Task item = Your task is to set down the records below again, exactly.

*** Records for this exercise ***

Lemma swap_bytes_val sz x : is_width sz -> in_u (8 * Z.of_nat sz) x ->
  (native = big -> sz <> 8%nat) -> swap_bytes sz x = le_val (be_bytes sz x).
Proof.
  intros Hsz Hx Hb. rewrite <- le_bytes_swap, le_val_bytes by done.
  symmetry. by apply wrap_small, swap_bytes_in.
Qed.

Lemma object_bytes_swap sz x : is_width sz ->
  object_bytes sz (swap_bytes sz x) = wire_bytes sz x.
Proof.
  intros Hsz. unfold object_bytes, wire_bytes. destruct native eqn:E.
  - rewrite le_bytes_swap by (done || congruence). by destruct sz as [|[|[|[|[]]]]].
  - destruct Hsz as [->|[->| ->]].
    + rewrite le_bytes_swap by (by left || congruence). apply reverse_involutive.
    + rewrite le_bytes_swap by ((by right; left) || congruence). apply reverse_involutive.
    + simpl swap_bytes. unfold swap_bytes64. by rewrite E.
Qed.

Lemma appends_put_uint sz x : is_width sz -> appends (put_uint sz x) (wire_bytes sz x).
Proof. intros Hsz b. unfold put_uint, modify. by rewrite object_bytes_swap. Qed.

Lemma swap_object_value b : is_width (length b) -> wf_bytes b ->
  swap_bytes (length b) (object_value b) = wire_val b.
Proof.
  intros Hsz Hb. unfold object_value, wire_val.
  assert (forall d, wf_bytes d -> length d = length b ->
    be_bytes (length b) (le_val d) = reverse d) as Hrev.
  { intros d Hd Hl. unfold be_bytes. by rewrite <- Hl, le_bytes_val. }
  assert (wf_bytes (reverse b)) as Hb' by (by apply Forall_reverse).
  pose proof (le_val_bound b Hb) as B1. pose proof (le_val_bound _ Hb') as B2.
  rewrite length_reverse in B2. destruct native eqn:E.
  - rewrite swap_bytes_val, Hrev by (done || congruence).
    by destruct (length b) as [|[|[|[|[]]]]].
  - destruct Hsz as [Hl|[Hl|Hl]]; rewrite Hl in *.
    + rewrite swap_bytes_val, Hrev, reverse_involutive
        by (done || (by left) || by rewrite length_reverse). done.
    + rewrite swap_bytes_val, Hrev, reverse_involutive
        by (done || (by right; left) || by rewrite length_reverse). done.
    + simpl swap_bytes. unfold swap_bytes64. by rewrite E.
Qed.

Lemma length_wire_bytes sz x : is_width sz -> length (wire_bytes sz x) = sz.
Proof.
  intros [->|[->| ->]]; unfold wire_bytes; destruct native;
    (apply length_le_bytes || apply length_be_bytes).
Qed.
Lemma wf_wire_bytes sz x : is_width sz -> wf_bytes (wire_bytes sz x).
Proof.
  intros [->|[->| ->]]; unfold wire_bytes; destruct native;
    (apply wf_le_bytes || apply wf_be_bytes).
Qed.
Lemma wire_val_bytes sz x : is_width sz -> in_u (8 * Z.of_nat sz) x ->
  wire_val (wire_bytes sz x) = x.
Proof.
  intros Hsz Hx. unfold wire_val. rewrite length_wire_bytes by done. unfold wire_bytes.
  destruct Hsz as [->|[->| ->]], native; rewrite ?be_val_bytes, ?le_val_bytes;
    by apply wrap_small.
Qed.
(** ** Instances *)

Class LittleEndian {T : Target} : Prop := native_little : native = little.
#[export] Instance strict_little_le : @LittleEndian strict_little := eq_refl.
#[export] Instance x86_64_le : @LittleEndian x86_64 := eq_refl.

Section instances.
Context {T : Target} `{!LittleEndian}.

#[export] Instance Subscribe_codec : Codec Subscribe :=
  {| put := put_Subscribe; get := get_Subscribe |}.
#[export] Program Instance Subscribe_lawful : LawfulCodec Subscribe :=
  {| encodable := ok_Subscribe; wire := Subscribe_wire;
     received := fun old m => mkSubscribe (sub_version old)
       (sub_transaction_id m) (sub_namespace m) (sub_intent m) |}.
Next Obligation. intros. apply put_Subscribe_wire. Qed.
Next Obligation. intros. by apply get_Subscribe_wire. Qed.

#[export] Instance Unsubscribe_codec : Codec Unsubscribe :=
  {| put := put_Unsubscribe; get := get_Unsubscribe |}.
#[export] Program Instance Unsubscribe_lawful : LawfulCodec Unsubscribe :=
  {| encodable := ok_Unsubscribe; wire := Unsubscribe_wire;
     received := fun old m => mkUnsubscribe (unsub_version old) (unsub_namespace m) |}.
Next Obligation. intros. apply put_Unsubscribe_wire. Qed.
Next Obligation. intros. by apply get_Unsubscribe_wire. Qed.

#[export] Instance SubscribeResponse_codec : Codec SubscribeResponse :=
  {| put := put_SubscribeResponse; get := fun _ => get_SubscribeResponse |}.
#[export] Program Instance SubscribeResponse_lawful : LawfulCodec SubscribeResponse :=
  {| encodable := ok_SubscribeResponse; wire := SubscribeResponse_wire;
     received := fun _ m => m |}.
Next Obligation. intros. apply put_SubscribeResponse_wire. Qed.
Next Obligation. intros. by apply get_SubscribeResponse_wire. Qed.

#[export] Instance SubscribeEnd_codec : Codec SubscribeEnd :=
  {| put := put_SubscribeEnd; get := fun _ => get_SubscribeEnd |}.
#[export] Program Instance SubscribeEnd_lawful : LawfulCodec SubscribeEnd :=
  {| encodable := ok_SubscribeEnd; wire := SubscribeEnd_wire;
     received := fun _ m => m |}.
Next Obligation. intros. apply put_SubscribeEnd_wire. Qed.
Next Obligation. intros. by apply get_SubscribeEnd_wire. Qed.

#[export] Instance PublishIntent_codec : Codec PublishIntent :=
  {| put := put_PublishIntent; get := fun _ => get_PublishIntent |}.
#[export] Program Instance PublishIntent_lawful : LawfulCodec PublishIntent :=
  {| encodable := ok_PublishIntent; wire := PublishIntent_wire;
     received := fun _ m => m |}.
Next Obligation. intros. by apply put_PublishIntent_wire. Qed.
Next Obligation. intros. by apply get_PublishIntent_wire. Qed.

*** End of Records for this exercise ***

Response to the exercise =
Lemma swap_bytes_val sz x : is_width sz -> in_u (8 * Z.of_nat sz) x ->
  (native = big -> sz <> 8%nat) -> swap_bytes sz x = le_val (be_bytes sz x).
Proof.
  intros Hsz Hx Hb. rewrite <- le_bytes_swap, le_val_bytes by done.
  symmetry. by apply wrap_small, swap_bytes_in.
Qed.

Lemma object_bytes_swap sz x : is_width sz ->
  object_bytes sz (swap_bytes sz x) = wire_bytes sz x.
Proof.
  intros Hsz. unfold object_bytes, wire_bytes. destruct native eqn:E.
  - rewrite le_bytes_swap by (done || congruence). by destruct sz as [|[|[|[|[]]]]].
  - destruct Hsz as [->|[->| ->]].
    + rewrite le_bytes_swap by (by left || congruence). apply reverse_involutive.
    + rewrite le_bytes_swap by ((by right; left) || congruence). apply reverse_involutive.
    + simpl swap_bytes. unfold swap_bytes64. by rewrite E.
Qed.

Lemma appends_put_uint sz x : is_width sz -> appends (put_uint sz x) (wire_bytes sz x).
Proof. intros Hsz b. unfold put_uint, modify. by rewrite object_bytes_swap. Qed.

Lemma swap_object_value b : is_width (length b) -> wf_bytes b ->
  swap_bytes (length b) (object_value b) = wire_val b.
Proof.
  intros Hsz Hb. unfold object_value, wire_val.
  assert (forall d, wf_bytes d -> length d = length b ->
    be_bytes (length b) (le_val d) = reverse d) as Hrev.
  { intros d Hd Hl. unfold be_bytes. by rewrite <- Hl, le_bytes_val. }
  assert (wf_bytes (reverse b)) as Hb' by (by apply Forall_reverse).
  pose proof (le_val_bound b Hb) as B1. pose proof (le_val_bound _ Hb') as B2.
  rewrite length_reverse in B2. destruct native eqn:E.
  - rewrite swap_bytes_val, Hrev by (done || congruence).
    by destruct (length b) as [|[|[|[|[]]]]].
  - destruct Hsz as [Hl|[Hl|Hl]]; rewrite Hl in *.
    + rewrite swap_bytes_val, Hrev, reverse_involutive
        by (done || (by left) || by rewrite length_reverse). done.
    + rewrite swap_bytes_val, Hrev, reverse_involutive
        by (done || (by right; left) || by rewrite length_reverse). done.
    + simpl swap_bytes. unfold swap_bytes64. by rewrite E.
Qed.

Lemma length_wire_bytes sz x : is_width sz -> length (wire_bytes sz x) = sz.
Proof.
  intros [->|[->| ->]]; unfold wire_bytes; destruct native;
    (apply length_le_bytes || apply length_be_bytes).
Qed.
Lemma wf_wire_bytes sz x : is_width sz -> wf_bytes (wire_bytes sz x).
Proof.
  intros [->|[->| ->]]; unfold wire_bytes; destruct native;
    (apply wf_le_bytes || apply wf_be_bytes).
Qed.
Lemma wire_val_bytes sz x : is_width sz -> in_u (8 * Z.of_nat sz) x ->
  wire_val (wire_bytes sz x) = x.
Proof.
  intros Hsz Hx. unfold wire_val. rewrite length_wire_bytes by done. unfold wire_bytes.
  destruct Hsz as [->|[->| ->]], native; rewrite ?be_val_bytes, ?le_val_bytes;
    by apply wrap_small.
Qed.
(** ** Instances *)

Class LittleEndian {T : Target} : Prop := native_little : native = little.
#[export] Instance strict_little_le : @LittleEndian strict_little := eq_refl.
#[export] Instance x86_64_le : @LittleEndian x86_64 := eq_refl.

Section instances.
Context {T : Target} `{!LittleEndian}.

#[export] Instance Subscribe_codec : Codec Subscribe :=
  {| put := put_Subscribe; get := get_Subscribe |}.
#[export] Program Instance Subscribe_lawful : LawfulCodec Subscribe :=
  {| encodable := ok_Subscribe; wire := Subscribe_wire;
     received := fun old m => mkSubscribe (sub_version old)
       (sub_transaction_id m) (sub_namespace m) (sub_intent m) |}.
Next Obligation. intros. apply put_Subscribe_wire. Qed.
Next Obligation. intros. by apply get_Subscribe_wire. Qed.

#[export] Instance Unsubscribe_codec : Codec Unsubscribe :=
  {| put := put_Unsubscribe; get := get_Unsubscribe |}.
#[export] Program Instance Unsubscribe_lawful : LawfulCodec Unsubscribe :=
  {| encodable := ok_Unsubscribe; wire := Unsubscribe_wire;
     received := fun old m => mkUnsubscribe (unsub_version old) (unsub_namespace m) |}.
Next Obligation. intros. apply put_Unsubscribe_wire. Qed.
Next Obligation. intros. by apply get_Unsubscribe_wire. Qed.

#[export] Instance SubscribeResponse_codec : Codec SubscribeResponse :=
  {| put := put_SubscribeResponse; get := fun _ => get_SubscribeResponse |}.
#[export] Program Instance SubscribeResponse_lawful : LawfulCodec SubscribeResponse :=
  {| encodable := ok_SubscribeResponse; wire := SubscribeResponse_wire;
     received := fun _ m => m |}.
Next Obligation. intros. apply put_SubscribeResponse_wire. Qed.
Next Obligation. intros. by apply get_SubscribeResponse_wire. Qed.

#[export] Instance SubscribeEnd_codec : Codec SubscribeEnd :=
  {| put := put_SubscribeEnd; get := fun _ => get_SubscribeEnd |}.
#[export] Program Instance SubscribeEnd_lawful : LawfulCodec SubscribeEnd :=
  {| encodable := ok_SubscribeEnd; wire := SubscribeEnd_wire;
     received := fun _ m => m |}.
Next Obligation. intros. apply put_SubscribeEnd_wire. Qed.
Next Obligation. intros. by apply get_SubscribeEnd_wire. Qed.

#[export] Instance PublishIntent_codec : Codec PublishIntent :=
  {| put := put_PublishIntent; get := fun _ => get_PublishIntent |}.
#[export] Program Instance PublishIntent_lawful : LawfulCodec PublishIntent :=
  {| encodable := ok_PublishIntent; wire := PublishIntent_wire;
     received := fun _ m => m |}.
Next Obligation. intros. by apply put_PublishIntent_wire. Qed.
Next Obligation. intros. by apply get_PublishIntent_wire. Qed.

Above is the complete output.